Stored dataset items
+---+

(* ===== verification/Segmenter.v ===== *)
(** * Segmenter: connected components of the difference pixels

    [findConnectedComponents] of src/script.js (lines 245-337): a
    [pixelMap] from keys to difference records, a [visited] set shared by
    every seed, and for each unvisited difference pixel an iterative
    depth-first traversal ([dfs], an explicit stack whose top is the head
    of the list) over the eight [directions].  A pixel is marked visited
    when it is popped; the traversal of one seed stops after more than
    [dfs_limit] pixels; a component is kept when it has more than 5
    pixels.  The [while] loop is a fuel-bounded [Fixpoint] whose fuel,
    [dfs_fuel], is proved sufficient; the [forEach] over the seeds is
    structural on the difference list. *)

From S2P Require Import Prelude Canvas.

Open Scope Z_scope.

Module Segmenter.

(** The eight neighbour offsets, in the code's order. *)
Definition directions : list (Z * Z) :=
  [(-1, -1); (-1, 0); (-1, 1); (0, -1); (0, 1); (1, -1); (1, 0); (1, 1)].

(** [pixelMap.set(key, pixel)] for every difference record, in order
    (a later record with the same key overwrites an earlier one). *)
Definition buildPixelMap (differenceData : list Pixel) : gmap (Z * Z) Pixel :=
  foldl (fun m p => <[key p := p]> m) ∅ differenceData.

(** The cap on the pixels one traversal may process. *)
Definition dfs_limit : Z := 50000.

(** The variables of one traversal: the explicit stack, the shared
    visited set, the component array and [processedCount]. *)
Record DfsState := mkDfs {
  stack : list (Z * Z);
  visited : gset (Z * Z);
  component : list Pixel;
  processedCount : Z
}.

Section Traversal.

(** The canvas size and the pixel map are fixed during a traversal. *)
Context (width height : Z) (pixelMap : gmap (Z * Z) Pixel).

(** The body of the neighbour loop for one direction: push the
    neighbour if it is on the canvas, not visited and a difference pixel. *)
Definition pushIfNew (vis : gset (Z * Z)) (x y : Z) (st : list (Z * Z)) (d : Z * Z) :
    list (Z * Z) :=
  let nx := x + d.1 in
  let ny := y + d.2 in
  if (0 <=? nx) && (nx <? width) && (0 <=? ny) && (ny <? height) then
    if bool_decide ((nx, ny) ∉ vis) && bool_decide (is_Some (pixelMap !! (nx, ny)))
    then (nx, ny) :: st else st
  else st.

(** [for (const [dx, dy] of directions)]. *)
Definition pushNeighbors (vis : gset (Z * Z)) (x y : Z) (st : list (Z * Z)) :
    list (Z * Z) :=
  foldl (pushIfNew vis x y) st directions.

(** The outcome of one iteration of the [while] loop. *)
Inductive Iter := Continue (s : DfsState) | Break (s : DfsState).

(** One iteration, after [stack.pop()] returned [(x, y)] and left [rest]:
    skip a visited or absent key; otherwise mark it visited, push the
    record, count it, [break] past the cap, else push the neighbours. *)
Definition dfs_body (xy : Z * Z) (rest : list (Z * Z)) (s : DfsState) : Iter :=
  if bool_decide (xy ∈ visited s) then
    Continue (mkDfs rest (visited s) (component s) (processedCount s))
  else match pixelMap !! xy with
  | None => Continue (mkDfs rest (visited s) (component s) (processedCount s))
  | Some p =>
      let vis := {[xy]} ∪ visited s in
      let comp := component s ++ [p] in
      let cnt := processedCount s + 1 in
      if dfs_limit <? cnt then Break (mkDfs rest vis comp cnt)
      else Continue (mkDfs (pushNeighbors vis xy.1 xy.2 rest) vis comp cnt)
  end.

(** [while (stack.length > 0)], with fuel. *)
Fixpoint dfs_loop (fuel : nat) (s : DfsState) : option DfsState :=
  match fuel with
  | O => None
  | S fuel' =>
      match stack s with
      | [] => Some s
      | xy :: rest =>
          match dfs_body xy rest s with
          | Continue s' => dfs_loop fuel' s'
          | Break s' => Some s'
          end
      end
  end.

(** Enough fuel: every iteration that visits a pixel pushes at most eight
    keys and removes one of the [size pixelMap] unvisited keys. *)
Definition dfs_fuel (s : DfsState) : nat :=
  (9 * size pixelMap + length (stack s) + 1)%nat.

(** [dfs(startX, startY, component)] (the array argument is [comp]):
    returns the shared visited set and the component the call fills. *)
Definition dfs (vis : gset (Z * Z)) (startX startY : Z) (comp : list Pixel) :
    option (gset (Z * Z) * list Pixel) :=
  let s0 := mkDfs [(startX, startY)] vis comp 0 in
  s ← dfs_loop (dfs_fuel s0) s0;
  Some (visited s, component s).

(** The [forEach] over the difference records: a record whose key is not
    yet visited seeds a traversal, whose component is kept when it has
    more than [minSize] pixels. *)
Fixpoint forEachSeed (minSize : nat) (pixels : list Pixel) (vis : gset (Z * Z))
    (components : list (list Pixel)) : option (list (list Pixel)) :=
  match pixels with
  | [] => Some components
  | pixel :: rest =>
      if bool_decide (key pixel ∈ vis) then forEachSeed minSize rest vis components
      else
        '(vis', component) ← dfs vis (px pixel) (py pixel) [];
        forEachSeed minSize rest vis'
          (if (minSize <? length component)%nat then components ++ [component]
           else components)
  end.

End Traversal.

(** [findConnectedComponents] with the size filter as a parameter. *)
Definition findConnectedComponentsWith (minSize : nat) (width height : Z)
    (differenceData : list Pixel) : option (list (list Pixel)) :=
  match differenceData with
  | [] => Some []
  | _ => forEachSeed width height (buildPixelMap differenceData) minSize
           differenceData ∅ []
  end.

(** The code's filter: [component.length > 5]. *)
Definition findConnectedComponents : Z -> Z -> list Pixel -> option (list (list Pixel)) :=
  findConnectedComponentsWith 5.


(** ** 8-connectivity *)

(** Two distinct keys whose coordinates differ by at most one. *)
Definition adj (u v : Z * Z) : Prop :=
  u <> v /\ Z.abs (u.1 - v.1) <= 1 /\ Z.abs (u.2 - v.2) <= 1.

(** A path of adjacent keys inside [C], from [a] to [b]. *)
Inductive path (C : list (Z * Z)) : Z * Z -> Z * Z -> Prop :=
| path_refl k : k ∈ C -> path C k k
| path_step a b c : path C a b -> adj b c -> c ∈ C -> path C a c.

#[export] Hint Constructors path : anim.

Lemma adj_sym u v : adj u v -> adj v u.
Proof. unfold adj. intros (?&?&?). split; [congruence | lia]. Qed.

Lemma path_ends C a b : path C a b -> a ∈ C /\ b ∈ C.
Proof. induction 1; tauto. Qed.

Lemma path_trans C a b c : path C a b -> path C b c -> path C a c.
Proof. intros Hab Hbc. induction Hbc; eauto with anim. Qed.

Lemma path_sym C a b : path C a b -> path C b a.
Proof.
  induction 1 as [|a b c Hab IH Hbc Hc]; [by constructor|].
  apply path_trans with b; [|done].
  apply path_step with c; [by constructor | by apply adj_sym | apply (path_ends _ _ _ Hab)].
Qed.

Lemma path_mono C C' a b : (forall k, k ∈ C -> k ∈ C') -> path C a b -> path C' a b.
Proof. intros Hsub. induction 1; eauto with anim. Qed.

(** The eight directions are exactly the offsets of the adjacent keys. *)
Lemma directions_adj x y n :
  (exists d, d ∈ directions /\ n = (x + d.1, y + d.2)) <-> adj (x, y) n.
Proof.
  destruct n as [nx ny]. unfold adj; simpl. split.
  - intros (d & Hd & [= -> ->]).
    apply list_elem_of_In in Hd. simpl in Hd.
    repeat destruct Hd as [<-|Hd]; simpl; try contradiction;
      (split; [intros [=]; lia | lia]).
  - intros (Hne & Hx & Hy). exists (nx - x, ny - y). split; [|f_equal; simpl; lia].
    apply list_elem_of_In. simpl.
    assert (nx - x = -1 \/ nx - x = 0 \/ nx - x = 1) as [Ex | [Ex | Ex]] by lia;
    (assert (ny - y = -1 \/ ny - y = 0 \/ ny - y = 1) as [Ey | [Ey | Ey]] by lia);
    rewrite Ex, Ey; try tauto.
    exfalso. apply Hne. f_equal; lia.
Qed.

(** The keys of a component. *)
Definition keysOf (C : list Pixel) : list (Z * Z) := map key C.

(** The pixel map stores each record under its own key. *)
Definition keyed (pm : gmap (Z * Z) Pixel) : Prop :=
  forall k p, pm !! k = Some p -> key p = k.

Lemma keysOf_app C C' : keysOf (C ++ C') = keysOf C ++ keysOf C'.
Proof. apply map_app. Qed.

Lemma elem_of_keysOf C k : k ∈ keysOf C <-> exists p, p ∈ C /\ key p = k.
Proof. unfold keysOf. rewrite list_elem_of_fmap. firstorder. Qed.

Section Proofs.

Context (width height : Z) (pixelMap : gmap (Z * Z) Pixel).

(** Keys on the canvas. *)
Definition inBounds (n : Z * Z) : Prop :=
  0 <= n.1 < width /\ 0 <= n.2 < height.

Lemma foldl_pushIfNew vis x y ds st :
  exists new, foldl (pushIfNew width height pixelMap vis x y) st ds = new ++ st /\
    (length new <= length ds)%nat /\
    forall n, n ∈ new <->
      (exists d, d ∈ ds /\ n = (x + d.1, y + d.2)) /\ inBounds n /\ (n ∉ vis) /\
      is_Some (pixelMap !! n).
Proof.
  revert st. induction ds as [|d ds IH]; intros st; simpl.
  - exists []. split; [done|]. split; [simpl; lia|].
    intros n. split; [intros Hn; inversion Hn|]. intros ((d & Hd & _) & _). inversion Hd.
  - set (cond := (0 <=? x + d.1) && (x + d.1 <? width) && (0 <=? y + d.2) &&
                 (y + d.2 <? height) && bool_decide ((x + d.1, y + d.2) ∉ vis) &&
                 bool_decide (is_Some (pixelMap !! (x + d.1, y + d.2)))).
    assert (pushIfNew width height pixelMap vis x y st d =
            (if cond then [(x + d.1, y + d.2)] else []) ++ st) as ->.
    { unfold pushIfNew, cond.
      destruct ((0 <=? x + d.1) && (x + d.1 <? width) && (0 <=? y + d.2) && (y + d.2 <? height));
        simpl; [|done].
      by destruct (bool_decide _ && bool_decide _). }
    destruct (IH ((if cond then [(x + d.1, y + d.2)] else []) ++ st))
      as (new & Heq & Hlen & Hmem).
    exists (new ++ if cond then [(x + d.1, y + d.2)] else []).
    rewrite Heq, app_assoc. split; [done|]. split.
    { rewrite length_app. destruct cond; simpl in *; lia. }
    intros n. rewrite elem_of_app, Hmem. unfold inBounds, cond. split.
    + intros [((d' & Hd' & ->) & Hrest) | Hn].
      * split; [|done]. exists d'. split; [apply elem_of_cons; by right|done].
      * destruct (_ && _) eqn:E; [|inversion Hn].
        apply list_elem_of_singleton in Hn as ->. bool_to_prop.
        split; [exists d; split; [apply elem_of_cons; by left|done]|]. simpl. repeat split; auto; lia.
    + intros ((d' & Hd' & ->) & Hb & Hv & Hs).
      apply elem_of_cons in Hd' as [->|Hd'].
      * right. destruct Hb as [Hb1 Hb2]. simpl in *.
        rewrite !(proj2 (Z.leb_le _ _)), !(proj2 (Z.ltb_lt _ _)) by lia.
        rewrite !bool_decide_eq_true_2 by done. by apply list_elem_of_singleton.
      * left. split; [exists d'; done|]. done.
Qed.

(** The neighbour loop pushes, in front of the stack, at most eight keys:
    exactly the adjacent, on-canvas, unvisited difference keys. *)
Lemma pushNeighbors_spec vis x y st :
  exists new, pushNeighbors width height pixelMap vis x y st = new ++ st /\
    (length new <= 8)%nat /\
    forall n, n ∈ new <->
      adj (x, y) n /\ inBounds n /\ (n ∉ vis) /\ is_Some (pixelMap !! n).
Proof.
  destruct (foldl_pushIfNew vis x y directions st) as (new & Heq & Hlen & Hmem).
  exists new. split; [done|]. split; [done|].
  intros n. rewrite Hmem, directions_adj. done.
Qed.


(** The three ways one iteration can go. *)
Lemma dfs_body_cases xy rest s :
  ((xy ∈ visited s \/ pixelMap !! xy = None) /\
   dfs_body width height pixelMap xy rest s =
     Continue (mkDfs rest (visited s) (component s) (processedCount s))) \/
  exists p, (xy ∉ visited s) /\ pixelMap !! xy = Some p /\
    ((dfs_limit < processedCount s + 1 /\
      dfs_body width height pixelMap xy rest s =
        Break (mkDfs rest ({[xy]} ∪ visited s) (component s ++ [p]) (processedCount s + 1))) \/
     (processedCount s + 1 <= dfs_limit /\
      dfs_body width height pixelMap xy rest s =
        Continue (mkDfs (pushNeighbors width height pixelMap ({[xy]} ∪ visited s) xy.1 xy.2 rest)
                        ({[xy]} ∪ visited s) (component s ++ [p]) (processedCount s + 1)))).
Proof.
  unfold dfs_body. case_bool_decide as Hv; [left; auto|].
  destruct (pixelMap !! xy) as [p|] eqn:Hp; [|left; auto].
  right. exists p. do 2 (split; [done|]).
  destruct (dfs_limit <? processedCount s + 1) eqn:E; bool_to_prop; auto.
Qed.

(** The state an iteration leaves. *)
Definition iterState (r : Iter) : DfsState :=
  match r with Continue s | Break s => s end.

+---+

• [DESCRIPTION OF THE TASK]: What is needed is an exact copy of the lines above, from the one containing "destruct ((0 <=?" through the one containing "destruct (IH ((if", with nothing added.

• [SOLUTION BELOW]:
      destruct ((0 <=? x + d.1) && (x + d.1 <? width) && (0 <=? y + d.2) && (y + d.2 <? height));
        simpl; [|done].
      by destruct (bool_decide _ && bool_decide _). }
    destruct (IH ((if cond then [(x + d.1, y + d.2)] else []) ++ st))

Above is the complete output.